_TRY IT_:
In the records below, find each line that holds "every" and return it.
╭─ RECORDS TO PROCESS
Lemma Flush_empties (b : bufio.Writer) :
  bufio.err (snd (bufio.Flush b)) = None ->
  bufio.buf (snd (bufio.Flush b)) = [].
Proof.
  unfold bufio.Flush. destruct (bufio.err b) as [e|] eqn:E.
  - cbn [snd]. congruence.
  - destruct (bufio.buf b) as [|x t] eqn:Eb; [now cbn [snd]|].
    destruct (io.Write (x :: t) (bufio.wr b)) as [[n e] k'].
    destruct e as [e|]; [cbn [snd bufio.err]; discriminate|].
    destruct (n <? bufio.Buffered b)%nat; cbn [snd bufio.err bufio.buf];
      [discriminate | reflexivity].
Qed.

(** [Writer.Write] returns: its loop takes at most two turns. *)
Lemma Write_total (p : list byte) (b : bufio.Writer) :
  exists x, bufio.Write p b = Ret x.
Proof.
  assert (L : exists x, bufio.writeLoop 3 p O b = Ret x).
  { destruct (Nat.ltb_spec (bufio.Available b) (List.length p)) as [Hlt|Hge];
      [|rewrite writeLoop_stop by auto; eauto].
    destruct (bufio.err b) as [e|] eqn:E;
      [rewrite writeLoop_stop by (right; congruence); eauto|].
    destruct (Nat.eqb_spec (bufio.Buffered b) 0) as [E0|E0];
      [now apply writeLoop_direct|].
    rewrite writeLoop_step by assumption.
    apply Nat.eqb_neq in E0. rewrite E0. cbv zeta.
    match goal with
    | |- context [bufio.Flush ?b1] => set (b2 := snd (bufio.Flush b1))
    end.
    destruct (bufio.err b2) as [e|] eqn:E2;
      [rewrite writeLoop_stop by (right; congruence); eauto|].
    apply writeLoop_direct. unfold bufio.Buffered.
    pose proof (Flush_empties _ E2) as Hb.
    change (bufio.buf b2 = []) in Hb. now rewrite Hb. }
  unfold bufio.Write. destruct L as ([[p1 nn] b1] & ->). cbn [bind].
  destruct (bufio.err b1); eauto.
Qed.

(** The fuel of [doScanf] is enough for the two formats: with more
    fuel the result is the same. *)
Lemma advance_literal (lit rest : list rune) :
  forall (i : Z) (s : fmt.input),
  Forall (fun c => fmt.isSpace c = false /\ c <> 37) lit ->
  (exists e, fmt.advance (lit ++ rest) None i s = inl e)
  \/ (exists s', fmt.advance (lit ++ rest) None i s = inr (-1, s'))
  \/ (exists s', s = lit ++ s'
        /\ fmt.advance (lit ++ rest) None i s
           = fmt.advance rest None (i + Z.of_nat (List.length lit)) s').
Proof.
  induction lit as [|c lit IH]; intros i s H.
  - right. right. exists s. cbn [app List.length]. now rewrite Z.add_0_r.
  - inversion H as [|? ? [Hc1 Hc2] Hl]; subst.
    cbn [app fmt.advance fmt.settle]. rewrite Hc1.
    destruct (Z.eqb_spec c 37); [contradiction|].
    destruct s as [|x s]; [left; eauto|].
    destruct (Z.eqb_spec c x) as [<-|Hx]; [|right; left; eauto].
    destruct (IH (i + 1) s Hl) as [(e & E) | [(s' & E) | (s' & -> & E)]].
    + left. eauto.
    + right. left. eauto.
    + right. right. exists s'. split; [reflexivity|].
      rewrite E.
      replace (i + Z.of_nat (List.length (c :: lit)))
        with (i + 1 + Z.of_nat (List.length lit))
        by (cbn [List.length]; lia).
      reflexivity.
Qed.

Lemma doScanf_status_step (fuel : nat) (s : fmt.input) :
  fmt.doScanf (S fuel) statusFormat 1 [] s =
  match fmt.advance statusFormat None 0 s with
  | inl e => (0, [], Some e)
  | inr (w, s1) =>
    if 0 <? w
    then fmt.doScanf fuel (skipn (Z.to_nat w) statusFormat) 1 [] s1
    else if w <? 0
    then (0, [], Some (errorString "input does not match format"))
    else (0, [], Some (errorString "too many operands"))
  end.
Proof. reflexivity. Qed.

Lemma doScanf_status_fuel (fuel : nat) (s : fmt.input) :
  fmt.doScanf (S (S (S fuel))) statusFormat 1 [] s
  = fmt.doScanf 3 statusFormat 1 [] s.
Proof.
  assert (L : Forall (fun c => fmt.isSpace c = false /\ c <> 37) statusLiteral)
    by (repeat constructor; (reflexivity || discriminate)).
  rewrite !doScanf_status_step.
  pose proof (advance_literal statusLiteral [32; 37; 100] 0 s L) as A.
  change (statusLiteral ++ [32; 37; 100]) with statusFormat in A.
  destruct A as [(e & E) | [(s' & E) | (s' & -> & _)]].
  - now rewrite E.
  - now rewrite E.
  - rewrite advance_status.
    destruct (fmt.matchSpaces 0 true s') as [e|s1]; [reflexivity|].
    change (fmt.doScanf (S (S fuel)) [37; 100] 1 [] s1
            = fmt.doScanf 2 [37; 100] 1 [] s1).
    rewrite !doScanf_verb.
    destruct (fmt.SkipSpace s1) as [e|s2]; [reflexivity|].
    cbn [List.length Nat.leb].
    destruct (fmt.scanInt s2) as [e|[v s3]]; reflexivity.
Qed.

Lemma doScanf_value_fuel (fuel : nat) (s : fmt.input) :
  fmt.doScanf (S (S (S fuel))) valueFormat 1 [] s
  = fmt.doScanf 3 valueFormat 1 [] s.
Proof.
  unfold valueFormat. rewrite !doScanf_verb.
  destruct (fmt.SkipSpace s) as [e|s2]; [reflexivity|].
  cbn [List.length Nat.leb].
  destruct (fmt.scanInt s2) as [e|[v s3]]; [reflexivity|].
  rewrite !doScanf_step, advance_newline.
  destruct (fmt.matchSpaces 1 false s3); reflexivity.
Qed.

(** ** The response parser *)

(** C1, as the claim states it, fails: a well-formed response followed
    by a second one, with a header line longer than the 4096 bytes of
    the reader's buffer, makes [parseStatus] fail with [ErrBufferFull]
    (the response of 200 with a header line of 4105 bytes). *)
Lemma parseStatus_long_header_line :
  wellFormed responseLongLine = true /\ wellFormed response200 = true
  /\ returned (parseStatus (encode responseLongLine ++ encode response200))
     = Some (0, Some bufio_ErrBufferFull).
Proof. repeat split; vm_compute; reflexivity. Qed.

(** C1, amended: on every stream that begins with a well-formed response
    carrying [Content-Length: k] and exactly [k] body bytes, none of whose
    header lines is longer than the 4096-byte buffer of the reader,
    followed by a second such response, [parseStatus] returns the status
    of the first response and leaves the reader at the first byte of the
    second one, and the next call returns the status of the second. *)
Theorem parseStatus_round_trip (r1 r2 : response) (rest : list byte) :
  wellFormed r1 = true -> fitsBuffer r1 = true ->
  wellFormed r2 = true -> fitsBuffer r2 = true ->
  parseStatus (encode r1 ++ encode r2 ++ rest)
  = Ret (statusOf r1, None, encode r2 ++ rest)
  /\ parseStatus (encode r2 ++ rest) = Ret (statusOf r2, None, rest).
Proof.
  intros W1 F1 W2 F2. split; now apply parseStatus_response.
Qed.

Lemma parseStatus_round_trip_witness :
  parseStatus (encode response400 ++ encode response200 ++ [])
  = Ret (400, None, encode response200 ++ [])
  /\ parseStatus (encode response200 ++ []) = Ret (200, None, []).
Proof.
  exact (parseStatus_round_trip response400 response200 []
           eq_refl eq_refl eq_refl eq_refl).
Defined.

(** A line that is longer than the buffer stops the parse. *)
Lemma IndexByte_firstn_none (s : list byte) (c : byte) (i n : nat) :
  Bytes.IndexByte s c = Some i -> (n <= i)%nat ->
  Bytes.IndexByte (firstn n s) c = None.
Proof.
  revert i n. induction s as [|b t IH]; cbn [Bytes.IndexByte]; intros i n H Hn;
    [discriminate|].
  destruct n as [|n]; [reflexivity|]. cbn [firstn Bytes.IndexByte].
  destruct (Byte.eqb b c); [injection H as <-; lia|].
  destruct (Bytes.IndexByte t c) as [j|] eqn:E; [|discriminate].
  injection H as <-. rewrite (IH j n eq_refl); [reflexivity | lia].
Qed.

Lemma ReadSlice_long (line rest : list byte) :
  isLine line = true -> fits line = false ->
  exists l r1,
    bufio.ReadSlice LF (line ++ rest) = (l, Some bufio_ErrBufferFull, r1).
Proof.
  unfold isLine, fits, bufio.ReadSlice. intros H Hf.
  destruct (Bytes.IndexByte line LF) as [i|] eqn:E; [|discriminate].
  apply Nat.eqb_eq in H. apply Nat.leb_gt in Hf.
  rewrite (IndexByte_firstn_none (line ++ rest) LF i bufio.defaultBufSize);
    [| now apply IndexByte_app_found | lia].
  rewrite length_app.
  destruct (Nat.leb_spec bufio.defaultBufSize
              (List.length line + List.length rest)); [eauto | lia].
Qed.

Lemma readHeaders_plain_any (fs : list (list byte)) :
  forall (fuel : nat) (rest : list byte),
  forallb otherHeader fs = true ->
  (List.length fs < fuel)%nat ->
  readHeaders fuel 0 false (List.concat fs ++ CRLF ++ rest) = Ret (inr 0, rest)
  \/ exists e r', readHeaders fuel 0 false (List.concat fs ++ CRLF ++ rest)
                  = Ret (inl e, r').
Proof.
  induction fs as [|h fs IH]; intros fuel rest Hfs Hfuel.
  - left. destruct fuel as [|fuel]; [cbn in Hfuel; lia|].
    apply readHeaders_blank.
  - cbn [forallb] in Hfs. apply andb_true_iff in Hfs as [Hh Hfs].
    cbn [List.length] in Hfuel.
    destruct fuel as [|fuel]; [lia|].
    cbn [List.concat]. rewrite <- app_assoc.
    unfold otherHeader in Hh. apply andb_true_iff in Hh as [Hl Hc].
    destruct (fits h) eqn:Ef.
    + rewrite readHeaders_skip by assumption. apply IH; [assumption | lia].
    + right. unfold headerLine in Hl. apply andb_true_iff in Hl as [Hl _].
      destruct (ReadSlice_long h (List.concat fs ++ CRLF ++ rest) Hl Ef)
        as (l & r1 & E).
      cbn [readHeaders]. rewrite E. eauto.
Qed.

(** C5: a response without a Content-Length field has a body of length
    0.  On every stream that starts with a status line and header lines
    none of which is a Content-Length field, then the empty line,
    [parseStatus] never consumes a byte after the empty line: when it
    returns without error the reader is at the first byte after it.  And
    it does return the status without error when the status line is
    well-formed and the header lines fit the buffer of the reader. *)
Theorem parseStatus_no_content_length (line : list byte)
    (fs : list (list byte)) (rest : list byte) :
  isLine line = true -> forallb otherHeader fs = true ->
  (forall status r',
     parseStatus (line ++ List.concat fs ++ CRLF ++ rest)
     = Ret (status, None, r') -> r' = rest)
  /\ (forall d1 d2 d3 reason,
        line = statusLine [d1; d2; d3] reason ->
        isDigit d1 = true -> isDigit d2 = true -> isDigit d3 = true ->
        noLF reason = true -> forallb fits fs = true ->
        parseStatus (line ++ List.concat fs ++ CRLF ++ rest)
        = Ret (digitsValue 0 [d1; d2; d3], None, rest)).
Proof.
  intros Hl Hfs. split.
  - intros status r'. unfold parseStatus.
    rewrite ReadString_line by assumption.
    destruct (fmt.Sscanf line (bytes "HTTP/1.1 %d")) as [[n st] [e|]];
      [discriminate|].
    destruct (negb (n =? 1)); [discriminate|].
    destruct (readHeaders_plain_any fs
                (S (List.length (List.concat fs ++ CRLF ++ rest))) rest Hfs)
      as [E | (e & r1 & E)].
    + destruct (otherHeader_split fs Hfs) as [Hh _].
      pose proof (headerLine_nonempty fs Hh). rewrite length_app. lia.
    + rewrite E. cbn [bind]. now intros [= _ <-].
    + rewrite E. discriminate.
  - intros d1 d2 d3 reason -> H1 H2 H3 Hr Hf.
    rewrite parseStatus_statusLine by assumption.
    rewrite readHeaders_plain_block by (assumption || lia).
    reflexivity.
Qed.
╰─
_EXERCISE RESULT_:
(** C1, amended: on every stream that begins with a well-formed response
    0.  On every stream that starts with a status line and header lines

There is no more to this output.